WHAT YOU HAVE TO DO → Reproduce the data in its entirety, exactly as supplied.

[Records from a data source]
● ● ● ● ●
(** What drawing the request id [k] on the connection [c] changes. *)
Record draws (id : call_id) o a e (c : conn_id) (k : N) : Prop := {
  dr_tasks : tasks w' = <[id := TCall o a (CSend e {| SessionHandle.pending_out := c; SessionHandle.next_req_id := c |} k)]> (tasks w);
  dr_counters : req_counters (heap w') = <[c := (k + 1)%N]> (req_counters (heap w));
  dr_replies : replies (heap w') = replies (heap w);
  dr_conns : conns w' = conns w;
  dr_inbox : inbox w' = inbox w;
  dr_next : next_id w' = next_id w;
  dr_pending c' : pending_of (heap w') c'
    = if decide (c' = c) then <[k := id]> (pending_of (heap w) c) else pending_of (heap w) c'
}.

Lemma exec_quiet :
  (forall c, is_Some (req_counters (heap w) !! c) -> is_Some (req_counters (heap w') !! c)) ->
  (forall id o a e hd, l = LStep id -> tasks w !! id <> Some (TCall o a (CRegister e hd))) ->
  handles_grow w w' /\ forall id t, tasks w' !! id = Some t -> quiet_task w w' id t.
Proof.
  intros Hk Hnr. assert (Hg : handles_grow w w') by by eapply handles_grow_exec.
  split; [done|]. intros id t Ht. eapply task_from_quiet; [done..| |by intros *; apply Hnr].
  by eapply exec_tasks.
Qed.

Lemma calls_ok_same :
  (forall c, l <> LAttach c) ->
  (forall id o a e hd, l = LStep id -> tasks w !! id <> Some (TCall o a (CRegister e hd))) ->
  pendings (heap w') = pendings (heap w) -> req_counters (heap w') = req_counters (heap w) ->
  replies (heap w') = replies (heap w) -> calls_ok (n + 1) w'.
Proof.
  intros Hna Hnr Hp Hc Hr. destruct (exec_inbox parse w l w' Hx) as (Hid & Hin & _).
  destruct exec_quiet as [Hg Hq]; [by rewrite Hc|done|].
  assert (Hpo : forall c, pending_of (heap w') c = pending_of (heap w) c)
    by (intros c; unfold pending_of; by rewrite Hp).
  apply (calls_ok_gen n w w'); try done.
  - intros c k Hk. rewrite Hc in Hk. apply (co_counter n w Hok) in Hk. lia.
  - intros c hello g Hc1. rewrite Hc.
    destruct (exec_running _ _ _ _ _ _ Hx Hc1) as [->|Hc2]; [by edestruct Hna|by eapply co_running].
  - intros *. by rewrite Hc.
  - intros *. by rewrite Hpo.
  - intros *. rewrite Hr. auto.
  - intros *. rewrite Hr, Hpo. auto.
Qed.

(** The tables of [c] are created: no handle names them yet. *)
Lemma calls_ok_attach c hello g :
  l = LAttach c -> conns w !! c = Some (SAttach hello g) ->
  pendings (heap w') = <[c := ∅]> (pendings (heap w)) ->
  req_counters (heap w') = <[c := 1%N]> (req_counters (heap w)) ->
  replies (heap w') = replies (heap w) -> calls_ok (n + 1) w'.
Proof.
  intros Hl Hc Hp Hk Hr. destruct (exec_inbox parse w l w' Hx) as (Hid & Hin & _).
  destruct exec_quiet as [Hg Hq]; [|congruence|].
  { intros c'. rewrite Hk. destruct (decide (c' = c)) as [->|Hne];
      [rewrite lookup_insert_eq; eauto | by rewrite lookup_insert_ne]. }
  assert (Hpo : forall c', pending_of (heap w') c' = if decide (c' = c) then ∅ else pending_of (heap w) c').
  { intros c'. unfold pending_of. rewrite Hp. case_decide as Hd;
      [subst c'; by rewrite lookup_insert_eq | by rewrite lookup_insert_ne]. }
  assert (Hne : forall id o a pc hd rid, tasks w' !! id = Some (TCall o a pc) ->
      pc_wait pc = Some (hd, rid) -> hd.(SessionHandle.pending_out) <> c).
  { intros id o a pc hd rid Ht%Hq Hw.
    destruct (quiet_wait _ _ _ _ _ _ _ Ht Hw) as (o1 & pc1 & Hs & Hw1).
    destruct (co_handle n w Hok _ _ _ _ hd Hs) as (c' & pc' & h' & g' & -> & Hc' & _ & Ha & _);
      [by destruct pc1; simplify_eq/= | ]. intros Heq. simpl in Heq. subst c'. by simplify_eq. }
  apply (calls_ok_gen n w w'); try done.
  - intros c' k Hck. rewrite Hk in Hck. apply lookup_insert_Some in Hck as [[_ <-]|[_ Hck]]; [lia|].
    apply (co_counter n w Hok) in Hck. lia.
  - intros c' h' g' Hc1. rewrite Hk. destruct (decide (c' = c)) as [->|Hcc];
      [rewrite lookup_insert_eq; eauto | rewrite lookup_insert_ne by done].
    destruct (exec_running _ _ _ _ _ _ Hx Hc1) as [Heq|Hc2]; [congruence|by eapply co_running].
  - intros c' rid Hu. rewrite Hk, lookup_insert_ne; [done|]. intros <-. destruct Hu as [Hu|Hu].
    + rewrite Hpo, decide_True in Hu by done. rewrite lookup_empty in Hu. by destruct Hu.
    + destruct Hu as (id & o & a & pc & hd & Ht & Hw & Heq). by eapply Hne.
  - intros c' rid id Hpc. rewrite Hpo in Hpc. by case_decide; [rewrite lookup_empty in Hpc|].
  - intros *. rewrite Hr. auto.
  - intros id o a pc hd rid Ht Hw. rewrite Hr, Hpo, decide_False by by eapply Hne. auto.
Qed.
● ● ● ● ●
SOLUTION TO THE PROBLEM →
(** What drawing the request id [k] on the connection [c] changes. *)
Record draws (id : call_id) o a e (c : conn_id) (k : N) : Prop := {
  dr_tasks : tasks w' = <[id := TCall o a (CSend e {| SessionHandle.pending_out := c; SessionHandle.next_req_id := c |} k)]> (tasks w);
  dr_counters : req_counters (heap w') = <[c := (k + 1)%N]> (req_counters (heap w));
  dr_replies : replies (heap w') = replies (heap w);
  dr_conns : conns w' = conns w;
  dr_inbox : inbox w' = inbox w;
  dr_next : next_id w' = next_id w;
  dr_pending c' : pending_of (heap w') c'
    = if decide (c' = c) then <[k := id]> (pending_of (heap w) c) else pending_of (heap w) c'
}.

Lemma exec_quiet :
  (forall c, is_Some (req_counters (heap w) !! c) -> is_Some (req_counters (heap w') !! c)) ->
  (forall id o a e hd, l = LStep id -> tasks w !! id <> Some (TCall o a (CRegister e hd))) ->
  handles_grow w w' /\ forall id t, tasks w' !! id = Some t -> quiet_task w w' id t.
Proof.
  intros Hk Hnr. assert (Hg : handles_grow w w') by by eapply handles_grow_exec.
  split; [done|]. intros id t Ht. eapply task_from_quiet; [done..| |by intros *; apply Hnr].
  by eapply exec_tasks.
Qed.

Lemma calls_ok_same :
  (forall c, l <> LAttach c) ->
  (forall id o a e hd, l = LStep id -> tasks w !! id <> Some (TCall o a (CRegister e hd))) ->
  pendings (heap w') = pendings (heap w) -> req_counters (heap w') = req_counters (heap w) ->
  replies (heap w') = replies (heap w) -> calls_ok (n + 1) w'.
Proof.
  intros Hna Hnr Hp Hc Hr. destruct (exec_inbox parse w l w' Hx) as (Hid & Hin & _).
  destruct exec_quiet as [Hg Hq]; [by rewrite Hc|done|].
  assert (Hpo : forall c, pending_of (heap w') c = pending_of (heap w) c)
    by (intros c; unfold pending_of; by rewrite Hp).
  apply (calls_ok_gen n w w'); try done.
  - intros c k Hk. rewrite Hc in Hk. apply (co_counter n w Hok) in Hk. lia.
  - intros c hello g Hc1. rewrite Hc.
    destruct (exec_running _ _ _ _ _ _ Hx Hc1) as [->|Hc2]; [by edestruct Hna|by eapply co_running].
  - intros *. by rewrite Hc.
  - intros *. by rewrite Hpo.
  - intros *. rewrite Hr. auto.
  - intros *. rewrite Hr, Hpo. auto.
Qed.

(** The tables of [c] are created: no handle names them yet. *)
Lemma calls_ok_attach c hello g :
  l = LAttach c -> conns w !! c = Some (SAttach hello g) ->
  pendings (heap w') = <[c := ∅]> (pendings (heap w)) ->
  req_counters (heap w') = <[c := 1%N]> (req_counters (heap w)) ->
  replies (heap w') = replies (heap w) -> calls_ok (n + 1) w'.
Proof.
  intros Hl Hc Hp Hk Hr. destruct (exec_inbox parse w l w' Hx) as (Hid & Hin & _).
  destruct exec_quiet as [Hg Hq]; [|congruence|].
  { intros c'. rewrite Hk. destruct (decide (c' = c)) as [->|Hne];
      [rewrite lookup_insert_eq; eauto | by rewrite lookup_insert_ne]. }
  assert (Hpo : forall c', pending_of (heap w') c' = if decide (c' = c) then ∅ else pending_of (heap w) c').
  { intros c'. unfold pending_of. rewrite Hp. case_decide as Hd;
      [subst c'; by rewrite lookup_insert_eq | by rewrite lookup_insert_ne]. }
  assert (Hne : forall id o a pc hd rid, tasks w' !! id = Some (TCall o a pc) ->
      pc_wait pc = Some (hd, rid) -> hd.(SessionHandle.pending_out) <> c).
  { intros id o a pc hd rid Ht%Hq Hw.
    destruct (quiet_wait _ _ _ _ _ _ _ Ht Hw) as (o1 & pc1 & Hs & Hw1).
    destruct (co_handle n w Hok _ _ _ _ hd Hs) as (c' & pc' & h' & g' & -> & Hc' & _ & Ha & _);
      [by destruct pc1; simplify_eq/= | ]. intros Heq. simpl in Heq. subst c'. by simplify_eq. }
  apply (calls_ok_gen n w w'); try done.
  - intros c' k Hck. rewrite Hk in Hck. apply lookup_insert_Some in Hck as [[_ <-]|[_ Hck]]; [lia|].
    apply (co_counter n w Hok) in Hck. lia.
  - intros c' h' g' Hc1. rewrite Hk. destruct (decide (c' = c)) as [->|Hcc];
      [rewrite lookup_insert_eq; eauto | rewrite lookup_insert_ne by done].
    destruct (exec_running _ _ _ _ _ _ Hx Hc1) as [Heq|Hc2]; [congruence|by eapply co_running].
  - intros c' rid Hu. rewrite Hk, lookup_insert_ne; [done|]. intros <-. destruct Hu as [Hu|Hu].
    + rewrite Hpo, decide_True in Hu by done. rewrite lookup_empty in Hu. by destruct Hu.
    + destruct Hu as (id & o & a & pc & hd & Ht & Hw & Heq). by eapply Hne.
  - intros c' rid id Hpc. rewrite Hpo in Hpc. by case_decide; [rewrite lookup_empty in Hpc|].
  - intros *. rewrite Hr. auto.
  - intros id o a pc hd rid Ht Hw. rewrite Hr, Hpo, decide_False by by eapply Hne. auto.
Qed.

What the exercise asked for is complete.